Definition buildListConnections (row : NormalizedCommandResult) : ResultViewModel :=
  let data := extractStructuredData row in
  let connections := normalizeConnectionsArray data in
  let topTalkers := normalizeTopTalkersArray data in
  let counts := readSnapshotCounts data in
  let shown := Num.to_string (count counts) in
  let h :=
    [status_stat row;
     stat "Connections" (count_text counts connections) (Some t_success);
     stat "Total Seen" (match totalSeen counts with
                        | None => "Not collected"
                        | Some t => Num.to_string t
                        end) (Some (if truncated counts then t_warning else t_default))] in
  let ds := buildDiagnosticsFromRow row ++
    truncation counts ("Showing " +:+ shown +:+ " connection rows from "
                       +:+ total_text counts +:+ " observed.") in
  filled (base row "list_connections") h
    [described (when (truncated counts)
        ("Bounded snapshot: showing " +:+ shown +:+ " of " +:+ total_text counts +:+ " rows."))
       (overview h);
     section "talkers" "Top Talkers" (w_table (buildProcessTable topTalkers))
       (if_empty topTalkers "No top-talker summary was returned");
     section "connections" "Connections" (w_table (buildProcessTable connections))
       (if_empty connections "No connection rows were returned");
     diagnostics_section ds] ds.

...

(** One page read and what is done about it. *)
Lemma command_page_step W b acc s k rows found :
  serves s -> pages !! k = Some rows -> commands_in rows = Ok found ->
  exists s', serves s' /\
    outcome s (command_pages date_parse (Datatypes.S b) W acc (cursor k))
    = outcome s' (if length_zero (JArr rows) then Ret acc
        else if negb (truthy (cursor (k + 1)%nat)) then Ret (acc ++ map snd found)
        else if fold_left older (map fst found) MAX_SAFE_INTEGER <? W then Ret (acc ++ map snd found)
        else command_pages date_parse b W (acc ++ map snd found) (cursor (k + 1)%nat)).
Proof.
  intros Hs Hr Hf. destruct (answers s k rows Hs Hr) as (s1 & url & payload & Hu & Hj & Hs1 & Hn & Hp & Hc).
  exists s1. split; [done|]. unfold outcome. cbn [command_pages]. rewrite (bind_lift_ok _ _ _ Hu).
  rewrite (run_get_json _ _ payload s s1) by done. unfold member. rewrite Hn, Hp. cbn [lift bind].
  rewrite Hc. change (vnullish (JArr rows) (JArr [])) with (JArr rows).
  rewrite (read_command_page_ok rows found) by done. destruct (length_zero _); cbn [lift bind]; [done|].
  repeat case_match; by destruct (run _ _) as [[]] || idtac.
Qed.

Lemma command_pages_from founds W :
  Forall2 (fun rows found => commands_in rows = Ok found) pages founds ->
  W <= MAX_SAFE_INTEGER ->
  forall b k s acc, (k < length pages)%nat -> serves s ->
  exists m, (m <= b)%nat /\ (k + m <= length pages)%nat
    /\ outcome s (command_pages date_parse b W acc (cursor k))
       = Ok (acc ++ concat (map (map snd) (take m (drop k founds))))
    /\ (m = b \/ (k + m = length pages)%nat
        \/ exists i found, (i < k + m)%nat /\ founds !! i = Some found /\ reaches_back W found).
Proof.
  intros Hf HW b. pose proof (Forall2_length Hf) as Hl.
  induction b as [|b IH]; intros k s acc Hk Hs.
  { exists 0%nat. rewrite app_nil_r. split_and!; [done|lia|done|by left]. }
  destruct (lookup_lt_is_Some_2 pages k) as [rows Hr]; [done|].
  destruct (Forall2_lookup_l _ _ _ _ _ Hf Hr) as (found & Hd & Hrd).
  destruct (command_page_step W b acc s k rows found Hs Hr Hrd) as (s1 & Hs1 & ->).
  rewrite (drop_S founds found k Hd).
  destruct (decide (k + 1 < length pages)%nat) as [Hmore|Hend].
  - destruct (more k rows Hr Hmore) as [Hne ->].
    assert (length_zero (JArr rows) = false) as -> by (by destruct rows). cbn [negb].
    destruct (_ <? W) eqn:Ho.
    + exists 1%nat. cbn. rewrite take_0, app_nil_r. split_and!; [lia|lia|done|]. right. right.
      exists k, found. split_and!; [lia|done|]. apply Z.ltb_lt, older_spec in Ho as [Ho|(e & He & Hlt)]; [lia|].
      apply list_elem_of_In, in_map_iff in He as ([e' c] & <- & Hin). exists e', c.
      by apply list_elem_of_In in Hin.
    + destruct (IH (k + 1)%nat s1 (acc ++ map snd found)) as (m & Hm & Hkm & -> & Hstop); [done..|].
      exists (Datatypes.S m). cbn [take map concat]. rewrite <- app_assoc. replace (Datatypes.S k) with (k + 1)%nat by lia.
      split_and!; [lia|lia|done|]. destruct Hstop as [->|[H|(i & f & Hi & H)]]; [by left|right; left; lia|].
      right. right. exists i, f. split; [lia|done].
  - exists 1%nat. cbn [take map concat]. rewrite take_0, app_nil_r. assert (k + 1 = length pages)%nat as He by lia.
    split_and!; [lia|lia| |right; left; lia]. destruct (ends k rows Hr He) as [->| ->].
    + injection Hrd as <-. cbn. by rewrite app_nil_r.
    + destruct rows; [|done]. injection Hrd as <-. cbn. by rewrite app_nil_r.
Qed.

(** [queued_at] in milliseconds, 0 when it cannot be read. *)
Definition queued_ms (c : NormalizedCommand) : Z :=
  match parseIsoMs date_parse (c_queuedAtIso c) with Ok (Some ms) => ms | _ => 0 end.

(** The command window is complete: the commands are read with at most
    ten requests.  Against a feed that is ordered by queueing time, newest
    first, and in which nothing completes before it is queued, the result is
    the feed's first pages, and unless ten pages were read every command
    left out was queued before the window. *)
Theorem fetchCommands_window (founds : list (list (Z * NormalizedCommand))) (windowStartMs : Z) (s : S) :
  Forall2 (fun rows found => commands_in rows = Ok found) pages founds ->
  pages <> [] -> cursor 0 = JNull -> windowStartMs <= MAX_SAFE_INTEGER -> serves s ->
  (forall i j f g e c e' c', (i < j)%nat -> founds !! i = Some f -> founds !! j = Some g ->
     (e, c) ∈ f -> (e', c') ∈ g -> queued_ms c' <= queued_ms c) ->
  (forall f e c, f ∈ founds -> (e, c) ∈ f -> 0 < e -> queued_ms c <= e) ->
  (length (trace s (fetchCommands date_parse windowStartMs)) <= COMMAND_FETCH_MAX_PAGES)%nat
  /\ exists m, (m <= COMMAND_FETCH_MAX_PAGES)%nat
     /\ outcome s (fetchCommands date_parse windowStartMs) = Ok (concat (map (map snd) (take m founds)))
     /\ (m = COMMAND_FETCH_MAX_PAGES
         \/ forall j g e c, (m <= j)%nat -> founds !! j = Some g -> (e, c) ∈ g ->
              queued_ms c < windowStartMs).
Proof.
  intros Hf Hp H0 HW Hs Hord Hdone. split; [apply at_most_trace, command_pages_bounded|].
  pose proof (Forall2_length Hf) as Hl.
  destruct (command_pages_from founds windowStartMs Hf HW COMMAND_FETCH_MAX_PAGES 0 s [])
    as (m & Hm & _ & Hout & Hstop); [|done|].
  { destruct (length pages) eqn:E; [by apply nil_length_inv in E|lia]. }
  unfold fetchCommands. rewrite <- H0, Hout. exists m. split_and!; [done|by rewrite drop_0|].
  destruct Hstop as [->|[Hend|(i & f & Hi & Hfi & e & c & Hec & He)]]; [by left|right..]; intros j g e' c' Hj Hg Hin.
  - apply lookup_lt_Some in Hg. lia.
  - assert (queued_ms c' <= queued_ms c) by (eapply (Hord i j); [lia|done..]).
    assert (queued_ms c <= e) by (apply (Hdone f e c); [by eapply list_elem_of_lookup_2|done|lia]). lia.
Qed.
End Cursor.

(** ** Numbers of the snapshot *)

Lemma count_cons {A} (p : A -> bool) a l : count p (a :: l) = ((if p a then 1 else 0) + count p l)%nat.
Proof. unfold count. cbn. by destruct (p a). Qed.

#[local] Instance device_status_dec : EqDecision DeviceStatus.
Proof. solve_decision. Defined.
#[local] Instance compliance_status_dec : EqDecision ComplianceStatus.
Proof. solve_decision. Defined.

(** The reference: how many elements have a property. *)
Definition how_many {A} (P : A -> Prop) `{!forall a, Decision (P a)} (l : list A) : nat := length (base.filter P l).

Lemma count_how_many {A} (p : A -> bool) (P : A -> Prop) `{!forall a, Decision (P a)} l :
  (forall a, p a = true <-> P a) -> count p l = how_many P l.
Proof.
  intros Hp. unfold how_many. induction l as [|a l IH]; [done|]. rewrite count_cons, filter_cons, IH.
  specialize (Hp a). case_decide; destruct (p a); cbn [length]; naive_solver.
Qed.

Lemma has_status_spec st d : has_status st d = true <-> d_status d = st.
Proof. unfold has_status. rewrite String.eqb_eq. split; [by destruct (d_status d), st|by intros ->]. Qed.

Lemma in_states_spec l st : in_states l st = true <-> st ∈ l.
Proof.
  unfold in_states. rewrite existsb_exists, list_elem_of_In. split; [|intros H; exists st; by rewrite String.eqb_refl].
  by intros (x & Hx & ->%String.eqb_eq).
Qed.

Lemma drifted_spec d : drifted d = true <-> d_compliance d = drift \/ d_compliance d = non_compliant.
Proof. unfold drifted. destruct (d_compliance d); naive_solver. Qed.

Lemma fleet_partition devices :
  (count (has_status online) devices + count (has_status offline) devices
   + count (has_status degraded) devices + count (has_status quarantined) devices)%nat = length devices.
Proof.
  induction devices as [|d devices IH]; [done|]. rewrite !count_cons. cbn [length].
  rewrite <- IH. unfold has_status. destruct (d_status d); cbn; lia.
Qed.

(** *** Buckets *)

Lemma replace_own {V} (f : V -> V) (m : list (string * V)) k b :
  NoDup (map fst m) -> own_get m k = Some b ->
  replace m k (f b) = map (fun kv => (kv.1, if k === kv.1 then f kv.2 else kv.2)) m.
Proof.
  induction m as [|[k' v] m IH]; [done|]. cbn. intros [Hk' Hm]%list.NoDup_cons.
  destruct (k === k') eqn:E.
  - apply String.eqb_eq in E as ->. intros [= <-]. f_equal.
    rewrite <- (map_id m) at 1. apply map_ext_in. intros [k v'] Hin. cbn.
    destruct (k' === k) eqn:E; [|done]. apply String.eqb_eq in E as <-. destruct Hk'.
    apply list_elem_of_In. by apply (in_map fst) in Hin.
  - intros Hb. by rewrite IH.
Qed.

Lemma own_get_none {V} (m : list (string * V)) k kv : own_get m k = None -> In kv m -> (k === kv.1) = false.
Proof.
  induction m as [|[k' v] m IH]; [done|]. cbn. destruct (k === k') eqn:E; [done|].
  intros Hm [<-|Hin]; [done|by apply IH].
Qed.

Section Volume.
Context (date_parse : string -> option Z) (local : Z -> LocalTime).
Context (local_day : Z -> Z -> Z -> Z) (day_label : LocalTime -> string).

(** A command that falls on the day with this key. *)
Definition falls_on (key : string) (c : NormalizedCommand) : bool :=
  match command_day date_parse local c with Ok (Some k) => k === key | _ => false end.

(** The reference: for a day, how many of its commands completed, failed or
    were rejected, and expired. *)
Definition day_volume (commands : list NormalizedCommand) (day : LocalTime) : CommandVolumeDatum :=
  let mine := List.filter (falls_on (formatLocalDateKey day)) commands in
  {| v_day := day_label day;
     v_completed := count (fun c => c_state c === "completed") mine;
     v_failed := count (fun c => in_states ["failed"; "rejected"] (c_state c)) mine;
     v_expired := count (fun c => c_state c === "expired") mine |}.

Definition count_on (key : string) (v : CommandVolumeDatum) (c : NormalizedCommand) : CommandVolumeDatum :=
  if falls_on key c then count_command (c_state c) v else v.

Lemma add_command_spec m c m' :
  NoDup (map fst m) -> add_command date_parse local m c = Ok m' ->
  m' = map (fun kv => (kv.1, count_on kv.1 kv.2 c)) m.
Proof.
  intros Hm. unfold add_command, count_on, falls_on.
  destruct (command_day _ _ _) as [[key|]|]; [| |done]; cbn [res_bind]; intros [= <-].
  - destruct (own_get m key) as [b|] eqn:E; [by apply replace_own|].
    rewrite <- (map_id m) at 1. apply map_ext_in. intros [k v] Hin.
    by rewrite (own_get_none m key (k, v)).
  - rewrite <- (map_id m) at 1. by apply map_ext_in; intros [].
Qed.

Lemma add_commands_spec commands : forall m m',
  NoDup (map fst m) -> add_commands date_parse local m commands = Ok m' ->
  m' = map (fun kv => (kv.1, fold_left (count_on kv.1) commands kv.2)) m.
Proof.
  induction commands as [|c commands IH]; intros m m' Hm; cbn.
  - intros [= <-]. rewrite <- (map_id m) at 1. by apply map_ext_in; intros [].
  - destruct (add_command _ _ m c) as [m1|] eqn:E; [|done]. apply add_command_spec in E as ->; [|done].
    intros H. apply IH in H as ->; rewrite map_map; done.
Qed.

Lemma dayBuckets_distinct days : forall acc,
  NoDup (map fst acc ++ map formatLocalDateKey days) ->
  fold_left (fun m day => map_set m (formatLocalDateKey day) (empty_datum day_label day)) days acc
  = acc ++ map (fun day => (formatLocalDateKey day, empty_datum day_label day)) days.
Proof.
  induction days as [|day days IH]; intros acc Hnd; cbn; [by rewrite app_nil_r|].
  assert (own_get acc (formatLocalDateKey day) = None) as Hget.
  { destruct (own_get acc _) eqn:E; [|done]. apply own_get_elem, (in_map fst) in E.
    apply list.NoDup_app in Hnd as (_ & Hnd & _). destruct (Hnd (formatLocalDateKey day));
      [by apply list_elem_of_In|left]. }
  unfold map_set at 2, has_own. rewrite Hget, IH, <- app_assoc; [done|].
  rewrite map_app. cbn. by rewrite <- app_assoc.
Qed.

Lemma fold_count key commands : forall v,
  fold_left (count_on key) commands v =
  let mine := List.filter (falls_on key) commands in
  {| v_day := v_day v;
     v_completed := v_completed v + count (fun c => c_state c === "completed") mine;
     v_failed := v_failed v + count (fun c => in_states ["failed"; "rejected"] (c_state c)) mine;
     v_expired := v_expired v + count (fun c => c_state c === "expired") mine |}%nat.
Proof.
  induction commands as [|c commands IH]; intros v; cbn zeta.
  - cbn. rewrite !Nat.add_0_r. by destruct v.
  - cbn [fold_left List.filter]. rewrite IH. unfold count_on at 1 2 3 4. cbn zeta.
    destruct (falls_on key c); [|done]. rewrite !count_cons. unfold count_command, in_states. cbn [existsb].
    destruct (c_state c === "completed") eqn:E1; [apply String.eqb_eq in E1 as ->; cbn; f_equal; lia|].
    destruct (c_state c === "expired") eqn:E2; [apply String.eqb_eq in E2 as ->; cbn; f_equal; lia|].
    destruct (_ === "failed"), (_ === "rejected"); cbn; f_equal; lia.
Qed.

PROBLEM REQUIREMENTS –
Give back, unchanged, the run of lines in the listing above that begins at the line containing "unfold map_set at" and ends at the line containing "v_completed := v_completed", both included.

RESPONSE BELOW –
  unfold map_set at 2, has_own. rewrite Hget, IH, <- app_assoc; [done|].
  rewrite map_app. cbn. by rewrite <- app_assoc.
Qed.

Lemma fold_count key commands : forall v,
  fold_left (count_on key) commands v =
  let mine := List.filter (falls_on key) commands in
  {| v_day := v_day v;
     v_completed := v_completed v + count (fun c => c_state c === "completed") mine;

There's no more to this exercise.